Telecom companies, like the ones that lobbied against Sohn’s nomination, are the only group that benefits from a dysfunctional FCC. Without a full slate of commissioners, these companies don’t need to fear tougher regulations or strict enforcement actions over failures to meet the regulations that are already in place.
In Sohn’s last confirmation hearing this past February, Nevada Democrat Sen. Jacky Rosen was her biggest holdout. Support from Sen. Kyrsten Sinema (D-AZ) was shaky. “The third hearing was a disaster. And it was pretty clear at that juncture that the 2024s were not going to support me and a lot of Democrats didn’t even show up,” Sohn said.

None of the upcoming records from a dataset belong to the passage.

Definition clang_tidy_mapping : list (string * string) :=
  [("bugprone-assignment-in-if-condition", "rule_9");
   ("bugprone-branch-clone", "style_logic");
   ("bugprone-dangling-handle", "rule_5");
   ("bugprone-dynamic-static-initializers", "rule_3");
   ("bugprone-exception-escape", "rule_1");
   ("bugprone-fold-init-type", "style_types");
   ("bugprone-forward-declaration-namespace", "style_includes");
   ("bugprone-forwarding-reference-overload", "style_functions");
   ("bugprone-inaccurate-erase", "style_containers");
   ("bugprone-infinite-loop", "rule_2");
   ("bugprone-integer-division", "style_arithmetic");
   ("bugprone-lambda-function-name", "style_functions");
   ("bugprone-macro-parentheses", "rule_8");
   ("bugprone-macro-repeated-side-effects", "rule_8");
   ("bugprone-misplaced-operator-new", "rule_3");
   ("bugprone-misplaced-pointer-arithmetic-in-alloc", "rule_3");
   ("bugprone-misplaced-widening-cast", "style_types");
   ("bugprone-move-forwarding-reference", "style_functions");
   ("bugprone-multiple-statement-macro", "rule_8");
   ("bugprone-no-escape", "style_security");
   ("bugprone-not-null-terminated-result", "style_strings");
   ("bugprone-parent-virtual-call", "style_inheritance");
   ("bugprone-posix-return", "style_functions");
   ("bugprone-reserved-identifier", "style_naming");
   ("bugprone-sizeof-container", "style_containers");
   ("bugprone-sizeof-expression", "style_types");
   ("bugprone-spuriously-missing-initialization", "rule_6");
   ("bugprone-string-constructor", "style_strings");
   ("bugprone-string-integer-assignment", "style_types");
   ("bugprone-string-literal-with-embedded-nul", "style_strings");
   ("bugprone-suspicious-enum-usage", "style_enums");
   ("bugprone-suspicious-missing-comma", "style_syntax");
   ("bugprone-suspicious-semicolon", "style_syntax");
   ("bugprone-suspicious-string-compare", "style_strings");
   ("bugprone-swapped-arguments", "style_functions");
   ("bugprone-terminating-continue", "rule_1");
   ("bugprone-throw-keyword-missing", "style_exceptions");
   ("bugprone-too-small-loop-variable", "style_types");
   ("bugprone-undefined-behavior", "style_undefined");
   ("bugprone-undelegated-constructor", "style_classes");
   ("bugprone-unhandled-self-move", "style_moves");
   ("bugprone-unused-raii", "style_resources");
   ("bugprone-unused-return-value", "style_functions");
   ("bugprone-use-after-move", "style_moves");
   ("bugprone-virtual-near-miss", "style_inheritance")].
(** X27. The two patterns [add] creates for a controller never coincide,
    and neither do their names. *)
Theorem collection_and_item_patterns_differ {K} (self : Router K)
    (k : klass K) :
  exists collection item,
    urls_ (add self k) = (urls_ self ++ [collection; item])%list
    /\ urls.route collection <> urls.route item
    /\ urls.name collection <> urls.name item.
Proof.
  eexists _, _. split_and!.
  - unfold urls_, add. simpl. by rewrite <- app_assoc.
  - simpl. intros H. by apply append_cancel_l in H.
  - simpl. intros H. by apply append_cancel_l in H.
Qed.

(** X28. Two controllers get the same URL patterns exactly when their
    modules lie in the same top-level package: the rest of the module path
    and the class play no role. *)
Theorem same_package_same_patterns {K1 K2} (k1 : klass K1) (k2 : klass K2) :
  map urls.route (urls_ (add new k1)) = map urls.route (urls_ (add new k2))
  <-> first_segment (__module__ k1) = first_segment (__module__ k2).
Proof.
  unfold urls_, add. simpl. split.
  - intros H. injection H as H _.
    apply append_slash_inj; [done | apply first_segment_no_dot ..].
  - by intros ->.
Qed.

End RouterProperties.

(* ===================================================================== *)
(** ** The properties above on the sample resources                       *)
(* ===================================================================== *)

Lemma query_binding_decides_witness :
  validated_query
    (request (snd (_validate gadgets.Gadgets self_list
       (gadgets.start (gadgets.request Get "" [("page", "1"); ("page", "2")]
                         [] NotJson)))))
  = Some (PyDict [("page", PyStr "2")]).
Proof.
  refine (query_binding_decides gadgets.Gadgets self_list
            (gadgets.start (gadgets.request Get ""
                              [("page", "1"); ("page", "2")] [] NotJson))
            gadgets.Paged _ _); vm_compute; reflexivity.
Defined.

Lemma malformed_json_raises_before_schema_witness :
  _validate gadgets.Gadgets self_create
    (gadgets.start (gadgets.request Post "application/json" [] [] NotJson))
  = (Raise JSONDecodeError,
     mkState tt (gadgets.request Post "application/json" [] [] NotJson)
       [Validator self_create; ParseJsonBody]).
Proof.
  refine (malformed_json_raises_before_schema gadgets.Gadgets self_create
            (gadgets.start
               (gadgets.request Post "application/json" [] [] NotJson))
            gadgets.Named _ _ _ _ _); vm_compute; reflexivity.
Defined.

Lemma non_object_json_raises_type_error_witness :
  _validate gadgets.Gadgets self_create
    (gadgets.start (gadgets.request Post "application/json" [] []
                      (JsonText (PyList [PyStr "foo"]))))
  = (Raise TypeError,
     mkState tt
       (gadgets.request Post "application/json" [] []
          (JsonText (PyList [PyStr "foo"])))
       [Validator self_create; ParseJsonBody]).
Proof.
  refine (non_object_json_raises_type_error gadgets.Gadgets self_create
            (gadgets.start
               (gadgets.request Post "application/json" [] []
                  (JsonText (PyList [PyStr "foo"]))))
            gadgets.Named (PyList [PyStr "foo"]) _ _ _ _ _ _);
    try (vm_compute; reflexivity).
  intros entries; discriminate.
Defined.
(** * Newtonian-Gravity: a shallow embedding of [newtoniangravity.py]

    The physics core of the simulator (the [gravpoint] class, the vector
    helpers, [merge_detect], [gravity], [updateall]) and the scenario
    selection at module level are embedded as Rocq functions, and the
    properties of the design document are stated over them.

    Modelling conventions.
    - Python floats and the entries of numpy float arrays are real numbers
      ([R]); rounding, infinities and NaN are not modelled.  The arrays are
      float arrays, as the docstrings of the source say.
    - A numpy array of length 3 is a [vec]; the numpy operators the source
      uses are [vadd], [vsub], [vscale], [vdiv] and the method [.all()] is
      [all_].
    - Exceptions are values of [exn]; a computation that can raise returns a
      [result].  Code that mutates the list [gpoints] runs in the monad [M],
      whose state (the list) survives an exception, as a Python list does.
    - The entries of [gpoints] are distinct objects in every list the program
      builds (each comes from its own constructor call and a merge stores a
      fresh object), and no array is mutated in place while it is shared, so
      bodies are modelled as values. *)

From Stdlib Require Import String Reals Lra Lia ZArith Bool Arith List.
Import ListNotations.

Open Scope R_scope.

(** ** Exceptions and results *)

Inductive exn : Type :=
| IndexError
| ValueError
| TypeError
| NameError.

Inductive result (A : Type) : Type :=
| Normal (a : A)
| Raise (e : exn).
(** X18.  The client sends exactly one request per call, whatever comes
    back.  It returns a value exactly when the status is in 200..299 and the
    body parses to an object whose [errors] is absent or empty, the value
    being the object's [data], or to a number, a string, a boolean or an
    array, the value being [undefined]. *)
Theorem gql_returns_iff (remote : list Request -> Request -> Response)
    (query : string) (variables : Variables) (log : list Request) :
  let req := {| req_query := query; req_variables := variables |} in
  let res := remote log req in
  snd (gql remote query variables log) = (log ++ [req])%list /\
  forall d,
    fst (gql remote query variables log) = Ok d <->
    200 <= status res <= 299 /\
    ((parsed res = Some JsonOther /\ d = None) \/
     exists json,
       parsed res = Some (JsonObject json) /\
       (errors json = None \/ errors json = Some []) /\ data json = d).
Proof.
  cbv zeta.
  assert (K : forall res, ok res = true <-> 200 <= status res <= 299).
  { intros res. unfold ok. rewrite andb_true_iff, !Z.leb_le. tauto. }
  destruct (gql remote query variables log) as [r l] eqn:G.
  pose proof (gql_inv _ _ _ _ _ _ G) as [-> D]. cbn [fst snd].
  split; [reflexivity|]. intros d. split.
  - intros E. destruct (D d E) as (Hok & H). split; [now apply K | exact H].
  - intros (Hok & H).
    assert (V : delivers
                  (remote log {| req_query := query; req_variables := variables |})
                  d) by (split; [now apply K | exact H]).
    rewrite (gql_delivers _ _ _ _ _ V) in G. now inversion G.
Qed.

Ltac stops_early c :=
  solve [repeat first [ reflexivity | exists c | split | left; reflexivity
                      | right; reflexivity | intro; discriminate
                      | intros _; reflexivity ]].

Section RunShape.

Variable shop : string.
Variable remote : list Request -> Request -> Response.
Variable Product : Type.
Variable productsQuery : string.
Variable productRecord : string -> ProductNode -> Product.
Variable buildHtml : string -> list Product -> string -> string.

Let a_run := run shop remote Product productsQuery productRecord buildHtml.

Let lookup_request (h : string) : Request :=
  {| req_query := collectionQuery; req_variables := HandleVars h |}.

Let products_request (c : Collection) : Request :=
  {| req_query := productsQuery;
     req_variables :=
       ProductsVars 50 ("collection_id:" ++ last_segment (collection_id c)) |}.

Let shop_request : Request :=
  {| req_query := shopQuery; req_variables := NoVariables |}.

Let write_request (h : string) (c : Collection) (d2 : option Data)
    (shopId : option string) : Request :=
  {| req_query := metafieldsSetMutation;
     req_variables :=
       MetafieldsVars
         [ {| ownerId := shopId; namespace := "email";
              key := "collection_html_1";
              type_ := "multi_line_text_field";
              value :=
                buildHtml (collection_title c)
                  (map (productRecord shop)
                     (match d2 with
                      | Some (DataProducts (Some es)) => es
                      | _ => []
                      end))
                  (collectionUrlFromHandle shop h) |} ] |}.
(** * ZenKai: dungeon generation (procgen.py, tile_types.py)

    A shallow embedding of the room-and-corridor dungeon generator and of
    the tile records it writes, with the properties of its specification
    stated and proved over the embedding.

    Python integers are [Z].  An exception is a value of [PyError]; code
    that may raise returns a [result].  The process-wide [random] stream is
    an explicit generator handle threaded through every draw, in the order
    in which the source performs its draws. *)

From Stdlib Require Import ZArith Lia Bool List.
From stdpp Require Import base tactics option list.
Import ListNotations.

Local Open Scope Z_scope.

(** ** Exceptions and the two monads *)

Inductive PyError : Type :=
  | ValueError      (* random.randint on an empty range; negative array shape *)
  | IndexError      (* integer index outside a numpy array *)
  | OverflowError.  (* int / int too large for a float *)

Inductive result (A : Type) : Type :=
  | Ok (a : A)
  | Raise (e : PyError).
Arguments Ok {A} a.
Arguments Raise {A} e.

Definition rbind {A B} (r : result A) (k : A -> result B) : result B :=
  match r with
  | Ok a => k a
  | Raise e => Raise e
  end.

Notation "'let?' x := e 'in' k" := (rbind e (fun x => k))
  (at level 10, x pattern, e at level 100, k at level 200).

(** The random stream: an oracle giving the raw outcome of the n-th draw
    still to come.  A seed fixes the whole stream. *)
Definition Rng : Type := nat -> Z.

Definition rng_next (g : Rng) : Z * Rng := (g 0%nat, fun n => g (S n)).

(** Computations that draw random numbers and may raise. *)
Definition M (A : Type) : Type := Rng -> result (A * Rng).

Definition ret {A} (a : A) : M A := fun g => Ok (a, g).

Definition bind {A B} (m : M A) (k : A -> M B) : M B :=
  fun g => match m g with
           | Ok (a, g') => k a g'
           | Raise e => Raise e
           end.

Definition lift {A} (r : result A) : M A :=
  fun g => match r with
           | Ok a => Ok (a, g)
           | Raise e => Raise e
           end.

Notation "'let*' x := e 'in' k" := (bind e (fun x => k))
  (at level 10, x pattern, e at level 100, k at level 200).

(** ** The [random] module *)

(** [random.randint(a, b)]: an integer of [a..b], both ends included;
    [ValueError] when the range is empty.  The raw draw is reduced into the
    range, so every value of the range is the outcome of some stream. *)
Definition randint (a b : Z) : M Z :=
  fun g =>
    if b <? a then Raise ValueError
    else let (k, g') := rng_next g in Ok (a + k mod (b - a + 1), g').

(** [random.random()] returns a float [k / 2^53] with [0 <= k < 2^53]; it
    is kept as its numerator [k]. *)
Definition random : M Z :=
  fun g => let (k, g') := rng_next g in Ok (k mod 2 ^ 53, g').

(** The numerators of the doubles [0.5] and [0.8] over [2^53]. *)
Definition float_0_5 : Z := 2 ^ 52.
Definition float_0_8 : Z := 7205759403792794.

(** ** Python arithmetic: [int(a / 2)]

    [a / 2] on integers is true division: the quotient correctly rounded
    (to nearest, ties to even) to a double of 53 significant bits, with
    [OverflowError] beyond the range of doubles; [int] then truncates
    toward zero.  Up to 53 bits the quotient is exact. *)
Definition int_truediv2 (a : Z) : result Z :=
  let m := Z.abs a in
  let n := Z.log2 m + 1 in
  if n <=? 53 then Ok (Z.quot a 2)
  else
    let s := n - 53 in
    let q := Z.shiftr m s in
    let r := Z.land m (Z.ones s) in
    let half := Z.shiftl 1 (s - 1) in
    let q' := if (half <? r) || ((r =? half) && Z.odd q) then q + 1 else q in
    let v := q' * 2 ^ (s - 1) in
    if 2 ^ 1024 <=? v then Raise OverflowError else Ok (Z.sgn a * v).

(** ** tile_types.py *)

Definition RGB : Type := Z * Z * Z.

(** [graphic_dt] *)
Record Graphic : Type := mkGraphic {
  ch : Z;
  fg : RGB;
  bg : RGB
}.

(** [tile_dt] *)
Record Tile : Type := mkTile {
  walkable : bool;
  transparent : bool;
  dark : Graphic;
  light : Graphic
}.

Definition new_tile (walkable transparent : bool)
    (dark light : Z * RGB * RGB) : Tile :=
  let mk (g : Z * RGB * RGB) :=
    let '(c, f, b) := g in mkGraphic c f b in
  mkTile walkable transparent (mk dark) (mk light).

(** [ord(" ")] *)
Definition ord_space : Z := 32.

Definition SHROUD : Graphic := mkGraphic ord_space (255, 255, 255) (0, 0, 0).

Definition floor : Tile :=
  new_tile true true
    (ord_space, (255, 255, 255), (21, 31, 44))
    (ord_space, (255, 255, 255), (200, 180, 50)).

Definition wall : Tile :=
  new_tile false false
    (ord_space, (255, 255, 255), (1, 3, 12))
    (ord_space, (255, 255, 255), (130, 110, 50)).
(** * The attitude-rate PID controller of src/main/flight/pid.c

    A shallow embedding of the controller and the properties of its
    specification.  The file-scope and function-scope statics of pid.c
    are gathered in one explicit state record, the values read from the
    other firmware modules in the course of a tick are an input record,
    and a C expression whose behaviour is undefined (an array access
    outside the declared bounds, a float to integer conversion outside
    the target range, a filter applied to a handle of another type)
    makes the embedded function return [None].

    The C type [float] is kept abstract behind the interface [Arith];
    the controller is written once over that interface.  The model of
    the program is [binary32], IEEE 754 single precision as the
    hardware computes it (rounding to nearest even, signed zeros,
    infinities and NaN); what is proved of the program is proved for
    every arithmetic or for [binary32].  A second instance, [Q], reads
    the same formulas over the rationals; it serves to say what a
    formula means without rounding, beside the statement about the
    program, never in its place. *)

From Stdlib Require Import ZArith QArith Qabs Qminmax Lqa Lia Bool.
From Stdlib Require Import Floats.SpecFloat.
From stdpp Require Import base option list.
(** * Verdict Arena: a shallow embedding of [contracts/verdict_arena.py]

    The contract keeps one weekly debate round: the host opens it, players
    submit an argument for one of two sides, the host has every argument
    scored by an oracle, and two leaderboards are derived from the stored
    scores.  Storage is a record; every method is a computation in a state
    and exception monad over that record. *)

From Stdlib Require Import ZArith QArith String Ascii List Lia DecimalString Sorted.
From stdpp Require Import base option list gmap strings.

Local Open Scope string_scope.
Local Open Scope list_scope.
Local Open Scope Z_scope.

#[local] Set Warnings "-register-all".

(** ** Python values used by the contract *)

(** Python [str]: one [ascii] per character (the 8-bit part of the code
    points), so [String.length] is [len]. *)

Module Py.

(** [s[i:j]] for [0 <= i <= j]: slicing never raises, it truncates. *)
Definition slice (i j : nat) (s : string) : string :=
  String.substring i (j - i) s.

(** The blanks [int()] strips from the ends of its argument: the ASCII
    white space, and the two 8-bit characters (U+0085 and U+00A0) that
    Python turns into blanks before it parses.  Characters 28 to 31 are not
    among them, although [str.isspace] holds of them. *)
Definition is_space (c : ascii) : bool :=
  let n := nat_of_ascii c in
  ((9 <=? n)%nat && (n <=? 13)%nat) || (n =? 32)%nat
  || (n =? 133)%nat || (n =? 160)%nat.

Definition is_digit (c : ascii) : bool :=
  let n := nat_of_ascii c in (48 <=? n)%nat && (n <=? 57)%nat.

Definition digit_val (c : ascii) : Z := Z.of_nat (nat_of_ascii c) - 48.

Fixpoint lstrip (s : list ascii) : list ascii :=
  match s with
  | c :: s' => if is_space c then lstrip s' else s
  | [] => []
  end.

Definition strip (s : list ascii) : list ascii :=
  rev (lstrip (rev (lstrip s))).
(** * TokenFaucet: the rate-limited distribution controller

    A shallow embedding of [backend/contracts/TokenFaucet.sol] and of the
    token ledger it custodies funds in, followed by the properties of the
    accounting core: the daily and per-address caps, the cooldown, the
    epoch reset, the eligibility query, the atomicity of failed calls and
    the administrative paths (batch distribution, withdrawal,
    reconfiguration).

    Conventions.
    - A [uint256] is a [Z]; Solidity 0.8 checked arithmetic is written out:
      an addition whose result leaves the 256-bit range fails with
      [Panic 0x11].
    - An [address] is a [Z]; [address(0)] is [0].
    - A Solidity [mapping] is a [gmap] read with the default of the value
      type ([0], [false]).
    - Contract code runs in the monad [M]: a function from the world to
      either a result with the new world or an error with the world as it
      was when the error was raised.  The EVM discards the latter when the
      top-level call reverts; that is [transact]. *)

From Stdlib Require Import ZArith Lia String.
From stdpp Require Import base option list gmap strings.

Local Open Scope string_scope.
Local Open Scope list_scope.
Local Open Scope Z_scope.

(** ** Machine integers and addresses *)

Definition MAX_UINT256 : Z := 2 ^ 256 - 1.

Definition uint256 (x : Z) : Prop := 0 <= x <= MAX_UINT256.

Abbreviation address := Z.

Definition ONE_DAY : Z := 86400.

Inductive error :=
| Revert (reason : string)
| Panic (code : Z)
| CustomError (name : string).
(** * The source-control viewlet (scmViewlet.ts)

    A shallow embedding of the list-synchronisation, identity-key,
    action-routing, commit-input and layout logic of
    [src/vs/workbench/parts/scm/electron-browser/scmViewlet.ts].

    Conventions.  JavaScript objects are records; a [string | undefined]
    field is an [option string]; pixel sizes are integers ([Z]); calls made
    on the injected services (command service, error reporter, message
    service, contributed actions) are recorded, in order, in a trace. *)

From Stdlib Require Import String Ascii List ZArith Bool Lia.
Import ListNotations.
Open Scope string_scope.
Open Scope list_scope.

(** ** Data model

    The interfaces [ISCMRepository], [ISCMProvider], [ISCMResourceGroup] and
    [ISCMResource] are declared in [vs/workbench/services/scm/common/scm];
    the records below carry the fields the viewlet reads.  The object graph
    of the source is cyclic (a resource points to its group, the group to
    its provider, the provider to its groups): the back references
    [r.resourceGroup] and [g.provider] are kept as the small records
    [SCMResourceGroupRef] and [SCMProviderRef], which hold what the viewlet
    reads through them. *)

Record URI := { toString : string }.

Record SCMProviderRef := {
  contextValue : string;
  provider_label : string
}.

Record SCMResourceGroupRef := {
  provider : SCMProviderRef;
  group_id : string
}.

Record ISCMResourceDecorations := {
  strikeThrough : bool;
  faded : bool;
  icon : option string;
  iconDark : option string;
  tooltip : option string
}.

(** [oid] is the identity of the JavaScript object: two distinct objects
    never share it, so that [===] on objects is equality of records. *)
Record ISCMResource := {
  oid : nat;
  resourceGroup : SCMResourceGroupRef;
  sourceUri : URI;
  decorations : ISCMResourceDecorations
}.

Record ISCMResourceCollection := { resources : list ISCMResource }.

Record ISCMResourceGroup := {
  group_oid : nat;
  group_ref : SCMResourceGroupRef;
  group_label : string;
  hideWhenEmpty : bool;
  resourceCollection : ISCMResourceCollection
}.

(** Arguments of a contributed command ([any[]] in the source). *)
Inductive Any :=
| AnyString (s : string)
| AnyNumber (n : Z)
| AnyUri (u : URI).

Record Command := {
  command_id : string;
  title : string;
  arguments : list Any
}.

Record ISCMProvider := {
  provider_ref : SCMProviderRef;
  rootUri : option URI;
  provider_resources : list ISCMResourceGroup;
  commitTemplate : option string;
  acceptInputCommand : option Command;
  statusBarCommands : option (list Command);
  (* whether the optional event [onDidChangeCommitTemplate] is defined *)
  onDidChangeCommitTemplate : bool
}.

Record ISCMInput := { value : string }.

Record ISCMRepository := {
  repository_provider : ISCMProvider;
  input : ISCMInput
}.

Record ISCMService := { repositories : list ISCMRepository }.

(** An element of the provider panel's list: [ISCMResourceGroup | ISCMResource]. *)
Inductive ListElement :=
| GroupElement (g : ISCMResourceGroup)
| ResourceElement (r : ISCMResource).

(** Modelled from the spec: [isSCMResource] of [./scmUtil] is not part of
    this file; the spec describes it as the runtime predicate that narrows
    between ResourceGroup and Resource, i.e. the tag of the union. *)
Definition isSCMResource (e : ListElement) : bool :=
  match e with
  | ResourceElement _ => true
  | GroupElement _ => false
  end.

(** *** Decidable equality ([===] on list elements) *)

Definition URI_eq_dec (x y : URI) : {x = y} + {x <> y}.
Proof. decide equality; apply string_dec. Defined.

Definition SCMProviderRef_eq_dec (x y : SCMProviderRef) : {x = y} + {x <> y}.
Proof. decide equality; apply string_dec. Defined.
Lemma report_rows_sorted_witness :
  exists rows,
    report_rows
      [(HStr (lit "V"),
        {| wallet := JStr (lit "V"); first_ts := JInt 1500;
           last_ts := JInt 1500; tx_count := 1; raw_total := 7;
           decimals := JInt 6; example_sig := JStr (lit "s2") |});
       (HStr (lit "W"), TwoPools.entry_w)]
    = Ok rows
    /\ Permutation rows
         (od_values
            [(HStr (lit "V"),
              {| wallet := JStr (lit "V"); first_ts := JInt 1500;
                 last_ts := JInt 1500; tx_count := 1; raw_total := 7;
                 decimals := JInt 6; example_sig := JStr (lit "s2") |});
             (HStr (lit "W"), TwoPools.entry_w)])
    /\ StronglySorted by_first_seen rows
    /\ forall t,
         filter (fun e => Z.eqb (first_seen e) t) rows
         = filter (fun e => Z.eqb (first_seen e) t)
             (od_values
                [(HStr (lit "V"),
                  {| wallet := JStr (lit "V"); first_ts := JInt 1500;
                     last_ts := JInt 1500; tx_count := 1; raw_total := 7;
                     decimals := JInt 6; example_sig := JStr (lit "s2") |});
                 (HStr (lit "W"), TwoPools.entry_w)]).
Proof.
  apply (@report_rows_sorted
           [(HStr (lit "V"),
             {| wallet := JStr (lit "V"); first_ts := JInt 1500;
                last_ts := JInt 1500; tx_count := 1; raw_total := 7;
                decimals := JInt 6; example_sig := JStr (lit "s2") |});
            (HStr (lit "W"), TwoPools.entry_w)]).
  repeat constructor; eexists; reflexivity.
Defined.

(* ================================================================== *)
(** ** What a run leaves behind *)

Section Log.

Lemma only_sent_refl (w : world) : only_sent w w.
Proof.
  split; [reflexivity|]. exists []. now rewrite app_nil_r.
Qed.

Lemma only_sent_trans (w1 w2 w3 : world) :
  only_sent w1 w2 -> only_sent w2 w3 -> only_sent w1 w3.
Proof.
  intros [K1 (e1 & L1 & S1)] [K2 (e2 & L2 & S2)]. split; [congruence|].
  exists (e1 ++ e2). rewrite L2, L1, app_assoc.
  split; [reflexivity | now apply Forall_app].
Qed.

Even if Sohn’s nomination made it out of committee, it’s unclear whether other Democrats like Sen. Catherine Cortez Masto (D-NV) would have voted for her. Pro-police groups like the Fraternal Order of Police had ramped up attacks on her confirmation. To vulnerable Democrats, not angering groups like these was more important than pushing through her nomination, Sohn said.
“The level of attention and the untruths and the smear campaigns that Gigi was on the receiving end of shines a light on corporate greed and the importance of a fully functioning FCC for communities of color and for accountability,” Tucker said.
On March 22nd, I met Sohn at Georgetown University to take portraits for this profile. She was filled with energy, having already picked out some locations with the help of Laura Moy, director of Georgetown Law’s Communications & Technology Law Clinic.
“It’s been two weeks, right?” Sohn tells me, smiling at the camera. “Basically, my therapist says I’m in a period of mourning now. So I’m just taking it slow.”
Characteristically, that slow period didn’t last very long. By May 3rd, Sohn had accepted a new role as the executive director for the American Association for Public Broadband, an organization that advocates for the deployment and adoption of community-owned broadband networks. Less than a month later, she was in Kansas City, Missouri, working for the Benton Institute on similar issues and meeting with local broadband leaders.
“I would have loved to take six months to decide what I want to do next, but I don’t have that luxury,” Sohn said. “I needed at least two months to recover, which I took. I probably needed more time, but you know, mama’s got to bring home a paycheck, right?”
Meanwhile, Biden and Congress have moved on.In May, Biden nominated veteran telecom lawyer Anna Gomez to replace Sohn. Gomez has spent the majority of her career working in government, so it’s more difficult to parse where exactly she stands on the controversial issues that likely played a role in sinking Sohn’s confirmation. Instead of the FCC spearheading the administration’s major broadband expansion project, the National Telecommunications and Information Administration is doling out many of the resources to states.
But the state of US broadband and net neutrality remains uncertain. Gomez received a far warmer welcome than Sohn in her first confirmation hearing in June, but anything can happen between now and a vote to swing Congress’ opinion against her. Congress has already proved its adeptness at delaying confirmations. Without an FCC majority, other federal agencies have started to take on the agency’s role in broadband expansion. But without five commissioners, it’s impossible to ensure carriers are keeping their promises.
“I and many others really saw the internet as the future and the future of democratic communications,” Sohn said. “For all its warts, it has become that.”